Saved entries:

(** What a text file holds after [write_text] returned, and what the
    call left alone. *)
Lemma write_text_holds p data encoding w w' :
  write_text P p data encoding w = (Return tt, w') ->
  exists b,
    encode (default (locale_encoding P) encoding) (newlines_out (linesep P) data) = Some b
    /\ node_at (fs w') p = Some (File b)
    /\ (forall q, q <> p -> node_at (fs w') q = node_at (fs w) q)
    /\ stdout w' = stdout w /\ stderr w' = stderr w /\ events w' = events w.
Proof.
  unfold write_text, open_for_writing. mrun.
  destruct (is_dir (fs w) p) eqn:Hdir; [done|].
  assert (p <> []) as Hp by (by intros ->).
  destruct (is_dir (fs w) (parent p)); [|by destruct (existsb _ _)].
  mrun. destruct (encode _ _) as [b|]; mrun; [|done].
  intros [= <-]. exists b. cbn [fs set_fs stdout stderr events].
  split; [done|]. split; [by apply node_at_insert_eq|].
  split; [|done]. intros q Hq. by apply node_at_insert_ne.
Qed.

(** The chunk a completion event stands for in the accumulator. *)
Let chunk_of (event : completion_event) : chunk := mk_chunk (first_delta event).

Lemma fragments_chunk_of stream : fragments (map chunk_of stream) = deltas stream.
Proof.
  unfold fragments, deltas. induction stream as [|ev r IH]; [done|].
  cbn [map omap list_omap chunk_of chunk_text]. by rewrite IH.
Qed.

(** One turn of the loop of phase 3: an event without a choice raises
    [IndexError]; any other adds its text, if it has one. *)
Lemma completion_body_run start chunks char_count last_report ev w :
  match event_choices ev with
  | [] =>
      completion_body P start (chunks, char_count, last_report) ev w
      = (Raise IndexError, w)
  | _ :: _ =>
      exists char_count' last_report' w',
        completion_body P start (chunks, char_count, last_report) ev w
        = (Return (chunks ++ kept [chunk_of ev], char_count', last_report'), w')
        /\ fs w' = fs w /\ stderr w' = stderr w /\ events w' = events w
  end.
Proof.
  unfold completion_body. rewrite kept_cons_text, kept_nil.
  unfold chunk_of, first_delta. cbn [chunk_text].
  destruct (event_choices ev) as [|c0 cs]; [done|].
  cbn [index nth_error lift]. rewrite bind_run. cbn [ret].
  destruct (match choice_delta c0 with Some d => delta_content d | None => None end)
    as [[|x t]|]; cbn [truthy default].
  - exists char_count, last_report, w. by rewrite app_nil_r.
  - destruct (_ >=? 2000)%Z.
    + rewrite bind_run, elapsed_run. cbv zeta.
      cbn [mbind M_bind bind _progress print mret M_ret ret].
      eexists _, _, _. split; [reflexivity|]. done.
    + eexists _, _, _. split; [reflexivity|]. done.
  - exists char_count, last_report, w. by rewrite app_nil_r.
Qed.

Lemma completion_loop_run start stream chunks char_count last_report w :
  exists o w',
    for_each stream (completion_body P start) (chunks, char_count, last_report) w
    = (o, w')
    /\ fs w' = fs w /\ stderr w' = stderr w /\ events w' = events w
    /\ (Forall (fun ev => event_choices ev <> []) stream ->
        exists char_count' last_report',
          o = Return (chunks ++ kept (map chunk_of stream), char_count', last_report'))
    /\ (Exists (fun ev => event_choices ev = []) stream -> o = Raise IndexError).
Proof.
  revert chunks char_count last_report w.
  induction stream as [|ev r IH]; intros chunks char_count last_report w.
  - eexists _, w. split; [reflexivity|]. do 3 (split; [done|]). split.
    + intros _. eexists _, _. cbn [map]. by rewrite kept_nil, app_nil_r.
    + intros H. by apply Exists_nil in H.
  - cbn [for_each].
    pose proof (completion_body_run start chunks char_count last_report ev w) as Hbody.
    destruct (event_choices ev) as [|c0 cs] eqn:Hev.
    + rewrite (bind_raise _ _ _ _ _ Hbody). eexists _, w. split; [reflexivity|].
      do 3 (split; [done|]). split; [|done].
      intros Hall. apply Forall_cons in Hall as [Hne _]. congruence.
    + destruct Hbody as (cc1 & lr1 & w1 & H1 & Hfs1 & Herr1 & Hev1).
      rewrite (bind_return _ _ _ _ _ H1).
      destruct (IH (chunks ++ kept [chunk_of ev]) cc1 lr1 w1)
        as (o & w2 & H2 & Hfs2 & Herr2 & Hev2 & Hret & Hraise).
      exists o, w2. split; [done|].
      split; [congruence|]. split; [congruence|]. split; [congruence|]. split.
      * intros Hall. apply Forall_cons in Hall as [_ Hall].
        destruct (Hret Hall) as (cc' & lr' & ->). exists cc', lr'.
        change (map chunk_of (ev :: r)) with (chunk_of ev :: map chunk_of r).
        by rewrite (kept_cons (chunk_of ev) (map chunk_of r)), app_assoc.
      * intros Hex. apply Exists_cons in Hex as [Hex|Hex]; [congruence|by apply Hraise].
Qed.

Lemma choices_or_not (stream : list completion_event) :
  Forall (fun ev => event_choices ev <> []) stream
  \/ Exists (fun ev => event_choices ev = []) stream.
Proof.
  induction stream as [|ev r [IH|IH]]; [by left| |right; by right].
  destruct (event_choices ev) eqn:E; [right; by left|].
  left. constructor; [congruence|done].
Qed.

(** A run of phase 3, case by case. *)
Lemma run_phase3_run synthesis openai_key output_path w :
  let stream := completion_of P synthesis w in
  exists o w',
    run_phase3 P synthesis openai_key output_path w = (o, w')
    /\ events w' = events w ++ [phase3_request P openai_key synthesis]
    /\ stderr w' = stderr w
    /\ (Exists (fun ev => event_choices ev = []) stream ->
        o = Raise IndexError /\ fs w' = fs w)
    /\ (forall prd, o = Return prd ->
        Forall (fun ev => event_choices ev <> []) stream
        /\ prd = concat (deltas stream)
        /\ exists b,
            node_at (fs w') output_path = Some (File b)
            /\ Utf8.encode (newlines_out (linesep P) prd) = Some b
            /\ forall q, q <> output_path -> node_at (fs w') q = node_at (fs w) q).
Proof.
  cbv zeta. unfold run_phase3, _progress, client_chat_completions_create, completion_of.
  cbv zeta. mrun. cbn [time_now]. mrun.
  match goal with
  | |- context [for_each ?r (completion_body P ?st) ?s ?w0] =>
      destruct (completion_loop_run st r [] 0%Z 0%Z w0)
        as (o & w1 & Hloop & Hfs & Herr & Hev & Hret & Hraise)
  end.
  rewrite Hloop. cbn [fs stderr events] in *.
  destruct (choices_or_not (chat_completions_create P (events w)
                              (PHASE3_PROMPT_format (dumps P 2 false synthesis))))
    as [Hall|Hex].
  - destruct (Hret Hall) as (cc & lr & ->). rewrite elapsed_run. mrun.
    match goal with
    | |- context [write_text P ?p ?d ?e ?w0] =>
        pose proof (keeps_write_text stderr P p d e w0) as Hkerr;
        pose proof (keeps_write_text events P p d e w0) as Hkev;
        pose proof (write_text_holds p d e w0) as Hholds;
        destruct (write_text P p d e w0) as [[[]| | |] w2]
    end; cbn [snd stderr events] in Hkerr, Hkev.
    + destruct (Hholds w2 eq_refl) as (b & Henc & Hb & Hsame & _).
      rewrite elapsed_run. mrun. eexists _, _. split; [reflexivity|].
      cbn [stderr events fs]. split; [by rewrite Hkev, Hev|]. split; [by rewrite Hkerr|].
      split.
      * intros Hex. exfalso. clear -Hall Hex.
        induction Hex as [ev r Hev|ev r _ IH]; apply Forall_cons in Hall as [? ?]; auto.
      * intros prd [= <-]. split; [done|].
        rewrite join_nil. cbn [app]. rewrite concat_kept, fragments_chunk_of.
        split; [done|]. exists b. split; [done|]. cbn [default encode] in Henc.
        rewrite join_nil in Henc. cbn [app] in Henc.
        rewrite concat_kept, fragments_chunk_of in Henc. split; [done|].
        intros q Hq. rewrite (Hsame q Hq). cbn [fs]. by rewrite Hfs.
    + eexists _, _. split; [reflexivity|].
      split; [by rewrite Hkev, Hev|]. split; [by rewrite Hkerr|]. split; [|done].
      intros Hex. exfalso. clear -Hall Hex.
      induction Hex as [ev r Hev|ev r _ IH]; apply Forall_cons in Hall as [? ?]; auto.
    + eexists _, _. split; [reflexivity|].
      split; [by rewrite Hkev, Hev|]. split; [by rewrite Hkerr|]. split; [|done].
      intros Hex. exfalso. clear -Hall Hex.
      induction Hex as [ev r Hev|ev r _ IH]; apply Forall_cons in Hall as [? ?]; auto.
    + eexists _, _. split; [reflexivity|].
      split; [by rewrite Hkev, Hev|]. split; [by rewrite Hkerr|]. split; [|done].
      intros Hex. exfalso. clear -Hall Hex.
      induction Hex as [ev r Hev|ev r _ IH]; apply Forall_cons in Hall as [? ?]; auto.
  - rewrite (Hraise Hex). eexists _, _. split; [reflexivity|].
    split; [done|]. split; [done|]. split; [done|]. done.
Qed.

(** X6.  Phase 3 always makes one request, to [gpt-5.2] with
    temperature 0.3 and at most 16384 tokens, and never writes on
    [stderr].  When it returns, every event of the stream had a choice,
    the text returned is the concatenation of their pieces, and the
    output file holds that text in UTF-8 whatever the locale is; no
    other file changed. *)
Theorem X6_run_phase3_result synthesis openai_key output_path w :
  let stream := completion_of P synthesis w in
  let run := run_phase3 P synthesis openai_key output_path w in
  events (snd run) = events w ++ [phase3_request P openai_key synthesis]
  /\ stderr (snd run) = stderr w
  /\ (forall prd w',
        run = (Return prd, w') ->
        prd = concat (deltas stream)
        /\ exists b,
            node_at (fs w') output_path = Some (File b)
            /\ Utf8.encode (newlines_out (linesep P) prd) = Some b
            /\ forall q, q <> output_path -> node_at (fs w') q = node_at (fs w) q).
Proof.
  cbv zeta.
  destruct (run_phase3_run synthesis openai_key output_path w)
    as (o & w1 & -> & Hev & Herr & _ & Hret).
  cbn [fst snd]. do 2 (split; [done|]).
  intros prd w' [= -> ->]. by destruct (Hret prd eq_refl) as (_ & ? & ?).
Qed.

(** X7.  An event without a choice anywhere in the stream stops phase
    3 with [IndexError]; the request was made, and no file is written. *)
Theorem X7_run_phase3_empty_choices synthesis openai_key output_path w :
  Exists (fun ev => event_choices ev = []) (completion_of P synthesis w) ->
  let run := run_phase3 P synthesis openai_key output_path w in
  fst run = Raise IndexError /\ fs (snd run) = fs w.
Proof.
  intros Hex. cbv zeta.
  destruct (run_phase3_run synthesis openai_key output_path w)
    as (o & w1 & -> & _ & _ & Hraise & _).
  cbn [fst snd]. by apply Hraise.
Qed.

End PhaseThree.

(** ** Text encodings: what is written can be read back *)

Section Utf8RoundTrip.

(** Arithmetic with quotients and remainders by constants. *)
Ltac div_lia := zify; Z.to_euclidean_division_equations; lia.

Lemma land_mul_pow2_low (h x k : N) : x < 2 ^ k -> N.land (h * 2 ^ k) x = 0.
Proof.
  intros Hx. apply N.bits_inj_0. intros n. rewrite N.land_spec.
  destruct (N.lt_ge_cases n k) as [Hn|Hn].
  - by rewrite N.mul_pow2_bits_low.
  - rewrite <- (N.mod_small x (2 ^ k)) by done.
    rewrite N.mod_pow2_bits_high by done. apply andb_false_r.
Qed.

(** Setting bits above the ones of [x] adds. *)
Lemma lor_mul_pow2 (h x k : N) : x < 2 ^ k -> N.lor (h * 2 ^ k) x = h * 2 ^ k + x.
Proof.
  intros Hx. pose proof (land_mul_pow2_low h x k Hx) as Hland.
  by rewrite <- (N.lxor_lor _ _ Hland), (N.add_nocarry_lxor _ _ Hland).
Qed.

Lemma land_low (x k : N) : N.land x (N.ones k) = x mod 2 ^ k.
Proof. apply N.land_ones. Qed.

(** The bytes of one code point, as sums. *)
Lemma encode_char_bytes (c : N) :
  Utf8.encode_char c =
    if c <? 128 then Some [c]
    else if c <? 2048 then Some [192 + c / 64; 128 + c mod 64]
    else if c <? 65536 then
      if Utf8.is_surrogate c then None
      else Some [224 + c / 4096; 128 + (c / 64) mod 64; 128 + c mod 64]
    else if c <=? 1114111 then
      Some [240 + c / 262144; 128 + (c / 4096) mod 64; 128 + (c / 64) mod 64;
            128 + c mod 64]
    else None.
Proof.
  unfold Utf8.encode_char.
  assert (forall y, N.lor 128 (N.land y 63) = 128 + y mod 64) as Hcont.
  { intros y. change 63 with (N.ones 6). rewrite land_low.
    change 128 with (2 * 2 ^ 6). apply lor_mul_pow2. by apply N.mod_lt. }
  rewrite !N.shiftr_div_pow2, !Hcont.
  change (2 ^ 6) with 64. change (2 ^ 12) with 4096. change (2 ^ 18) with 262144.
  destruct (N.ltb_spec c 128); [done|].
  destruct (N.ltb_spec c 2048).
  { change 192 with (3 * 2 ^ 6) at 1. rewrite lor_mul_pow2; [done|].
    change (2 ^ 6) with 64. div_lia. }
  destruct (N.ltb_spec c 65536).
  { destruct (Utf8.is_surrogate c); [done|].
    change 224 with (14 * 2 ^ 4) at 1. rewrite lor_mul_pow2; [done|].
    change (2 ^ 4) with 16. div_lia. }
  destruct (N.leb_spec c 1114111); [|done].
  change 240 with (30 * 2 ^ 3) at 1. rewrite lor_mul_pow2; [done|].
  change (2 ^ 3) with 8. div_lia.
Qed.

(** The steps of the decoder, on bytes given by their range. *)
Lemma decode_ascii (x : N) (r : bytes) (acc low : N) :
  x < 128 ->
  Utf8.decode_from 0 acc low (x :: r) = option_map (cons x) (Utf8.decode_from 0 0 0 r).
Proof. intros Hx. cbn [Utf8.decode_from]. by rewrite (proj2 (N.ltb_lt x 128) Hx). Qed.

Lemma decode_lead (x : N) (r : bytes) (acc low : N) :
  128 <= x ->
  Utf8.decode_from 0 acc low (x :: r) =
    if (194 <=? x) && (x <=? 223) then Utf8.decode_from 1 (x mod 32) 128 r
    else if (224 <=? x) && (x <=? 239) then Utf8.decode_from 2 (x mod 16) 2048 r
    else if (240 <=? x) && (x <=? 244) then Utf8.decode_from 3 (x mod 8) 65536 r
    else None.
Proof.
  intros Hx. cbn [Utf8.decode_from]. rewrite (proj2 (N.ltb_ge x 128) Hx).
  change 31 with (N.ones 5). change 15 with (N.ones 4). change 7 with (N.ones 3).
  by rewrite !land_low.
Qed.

[What you are asked to do] All lines from the one that holds "assert (forall y, N.lor" to the end of the entries above must be transcribed exactly, both ends included, and no others.

[Exercise solution]
  assert (forall y, N.lor 128 (N.land y 63) = 128 + y mod 64) as Hcont.
  { intros y. change 63 with (N.ones 6). rewrite land_low.
    change 128 with (2 * 2 ^ 6). apply lor_mul_pow2. by apply N.mod_lt. }
  rewrite !N.shiftr_div_pow2, !Hcont.
  change (2 ^ 6) with 64. change (2 ^ 12) with 4096. change (2 ^ 18) with 262144.
  destruct (N.ltb_spec c 128); [done|].
  destruct (N.ltb_spec c 2048).
  { change 192 with (3 * 2 ^ 6) at 1. rewrite lor_mul_pow2; [done|].
    change (2 ^ 6) with 64. div_lia. }
  destruct (N.ltb_spec c 65536).
  { destruct (Utf8.is_surrogate c); [done|].
    change 224 with (14 * 2 ^ 4) at 1. rewrite lor_mul_pow2; [done|].
    change (2 ^ 4) with 16. div_lia. }
  destruct (N.leb_spec c 1114111); [|done].
  change 240 with (30 * 2 ^ 3) at 1. rewrite lor_mul_pow2; [done|].
  change (2 ^ 3) with 8. div_lia.
Qed.

(** The steps of the decoder, on bytes given by their range. *)
Lemma decode_ascii (x : N) (r : bytes) (acc low : N) :
  x < 128 ->
  Utf8.decode_from 0 acc low (x :: r) = option_map (cons x) (Utf8.decode_from 0 0 0 r).
Proof. intros Hx. cbn [Utf8.decode_from]. by rewrite (proj2 (N.ltb_lt x 128) Hx). Qed.

Lemma decode_lead (x : N) (r : bytes) (acc low : N) :
  128 <= x ->
  Utf8.decode_from 0 acc low (x :: r) =
    if (194 <=? x) && (x <=? 223) then Utf8.decode_from 1 (x mod 32) 128 r
    else if (224 <=? x) && (x <=? 239) then Utf8.decode_from 2 (x mod 16) 2048 r
    else if (240 <=? x) && (x <=? 244) then Utf8.decode_from 3 (x mod 8) 65536 r
    else None.
Proof.
  intros Hx. cbn [Utf8.decode_from]. rewrite (proj2 (N.ltb_ge x 128) Hx).
  change 31 with (N.ones 5). change 15 with (N.ones 4). change 7 with (N.ones 3).
  by rewrite !land_low.
Qed.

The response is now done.